C:\Users\Naganna\AppData\Local\Temp\OCL850A.tmp.cl(100): error: non-kernel
function: variable with automatic storage duration cannot be stored
in a named address space
__local uint localBuffer[TPG*2];
^
C:\Users\Naganna\AppData\Local\Temp\OCL850A.tmp.cl(104): error: identifier
"localBuffer" is undefined
uint4 localBits = inclusive_scan_128(localBuffer, tid, block, lane, init
ialValue, bitsOnCount);
^
C:\Users\Naganna\AppData\Local\Temp\OCL850A.tmp.cl(128): error: mixed
vector-scalar operation not allowed unless
up-convertable(scalar-type=>vector-element-type)
localBits += localBuffer[block + 4 - 1];
^
C:\Users\Naganna\AppData\Local\Temp\OCL850A.tmp.cl(308): warning: type
qualifier is meaningless on cast type
const int4 tid4 = ((const int4)tid) + (const int4)(0,WGZ,WGZ_x2,WGZ_x3);
^
C:\Users\Naganna\AppData\Local\Temp\OCL850A.tmp.cl(309): warning: type
qualifier is meaningless on cast type
const int4 gid4 = tid4 + ((const int4)groupId<<2);
^
3 errors detected in the compilation of "C:\Users\Naganna\AppData\Local\Temp\OCL
850A.tmp.cl".
≡¡Internal error: compiler frontend invocation failed. Make sure ATISTREAMSDKROO
T is set
Program build failure
Assertion failed: clStatus == CL_SUCCESS, file c:\users\naganna\downloads\clpp_v
1_beta3\clpp\src\clpp\clppprogram.cpp, line 180
==============================================
Please ask clpp developers to fix all OpenCL compilation error for AMD OpenCL.
Hi,
The fix have been dones. Can you help to fix for the GPU please ?
Thanks
It looks like the latest drivers, Catalyst 11.9 fixes the problem.
Can you confirm?
Originally posted by: erwincoumans
It looks like the latest drivers, Catalyst 11.9 fixes the problem.
Can you confirm?
I still see those errors with internel libraries. Please ask clpp developer to fix the issue.
Error log
==============================================
Platform[AMD Accelerated Parallel Processing] Device[Cypress]

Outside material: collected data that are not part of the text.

(** * MultiModal RAG: indexing and retrieval subsystem

    A shallow embedding of the Python sources [utils.py], [ingestion.py],
    [summarizer.py], [vectorstore.py], [rag_chain.py] and [main.py], and the
    properties of the specification that concern them.

    Conventions of the embedding.
    - A Python [str] is the [string] of its UTF-8 bytes.  Its characters
      are counted as Python counts them, by code points: a byte [10xxxxxx]
      continues the character that an earlier byte has begun, every other
      byte begins one ([str_len], [str_prefix]).  Equality, concatenation
      and the order of [str] are those of the bytes.  A [str] with a lone
      surrogate has no such bytes and is not covered.
    - A Python object of type [Any] is a [pyobj].
    - A [dict] keyed by strings is a [gmap string _], a [set] of strings a
      [gset string].
    - A function that may raise returns a [result], or an [outcome] when it
      changes the stores on the way.
    - The files are a map from paths to what they hold, with the paths that
      cannot be written ([Utils.filesystem]).
    - External collaborators (the language model, the embedding store's
      similarity search, [uuid.uuid4]) are parameters of the functions that
      call them. *)

From Stdlib Require Import ZArith Ascii String List Sorting.Sorted.
From stdpp Require Import gmap strings list fin_maps sorting pretty.

(** ** Python values *)

(** [langchain_core.documents.Document] *)
Record document := Document {
  page_content : string;
  metadata : gmap string string
}.

(** The objects that reach the functions below: [None], a [str], a
    [Document], or any other object, known by what [str()] makes of it. *)
Inductive pyobj :=
  | PyNone
  | PyStr (s : string)
  | PyDocument (d : document)
  | PyOther (repr : string).

#[global] Instance document_eq_dec : EqDecision document.
Proof. solve_decision. Defined.

#[global] Instance pyobj_eq_dec : EqDecision pyobj.
Proof. solve_decision. Defined.

(** [langchain_core.messages.HumanMessage]: its content is a string or a
    list of typed parts. *)
Inductive part :=
  | TextPart (text : string)
  | ImageUrlPart (url : string).

Inductive content :=
  | Text (s : string)
  | Parts (parts : list part).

--------------- Satish radix sort Key
Error: Failed to build program executable!
C:\Users\Naganna\AppData\Local\Temp\OCLC91D.tmp.cl(100): error: variable with
automatic storage duration cannot be stored in the named address
space
__local uint localBuffer[TPG*2];
^
C:\Users\Naganna\AppData\Local\Temp\OCLC91D.tmp.cl(104): error: identifier
"localBuffer" is undefined
uint4 localBits = inclusive_scan_128(localBuffer, tid, block, lane, initialValue, bitsOnCount);
^
C:\Users\Naganna\AppData\Local\Temp\OCLC91D.tmp.cl(128): error: mixed
vector-scalar operation not allowed unless
up-convertable(scalar-type=>vector-element-type)
localBits += localBuffer[block + 4 - 1];
^
C:\Users\Naganna\AppData\Local\Temp\OCLC91D.tmp.cl(308): warning: type
qualifier is meaningless on cast type
const int4 tid4 = ((const int4)tid) + (const int4)(0,WGZ,WGZ_x2,WGZ_x3);
^
C:\Users\Naganna\AppData\Local\Temp\OCLC91D.tmp.cl(309): warning: type
qualifier is meaningless on cast type
const int4 gid4 = tid4 + ((const int4)groupId<<2);
^
3 errors detected in the compilation of "C:\Users\Naganna\AppData\Local\Temp\OCLC91D.tmp.cl".
Internal error: clc compiler invocation failed.
Program build failure
Assertion failed: clStatus == CL_SUCCESS, file c:\users\naganna\desktop\clpp_v1_beta3\clpp\src\clpp\clppprogram.cpp, line 180
Has anyone got this problem solved yet? What a pity that the very helpful cpll can't be used on AMD GPUs!
To be fair it looks like this should not compile on any OpenCL hardware as it breaks the OpenCL spec. Havent read it yet but you shouldn't be able to declare __local memory in a non-kernel function as this would cause all sorts of confusion.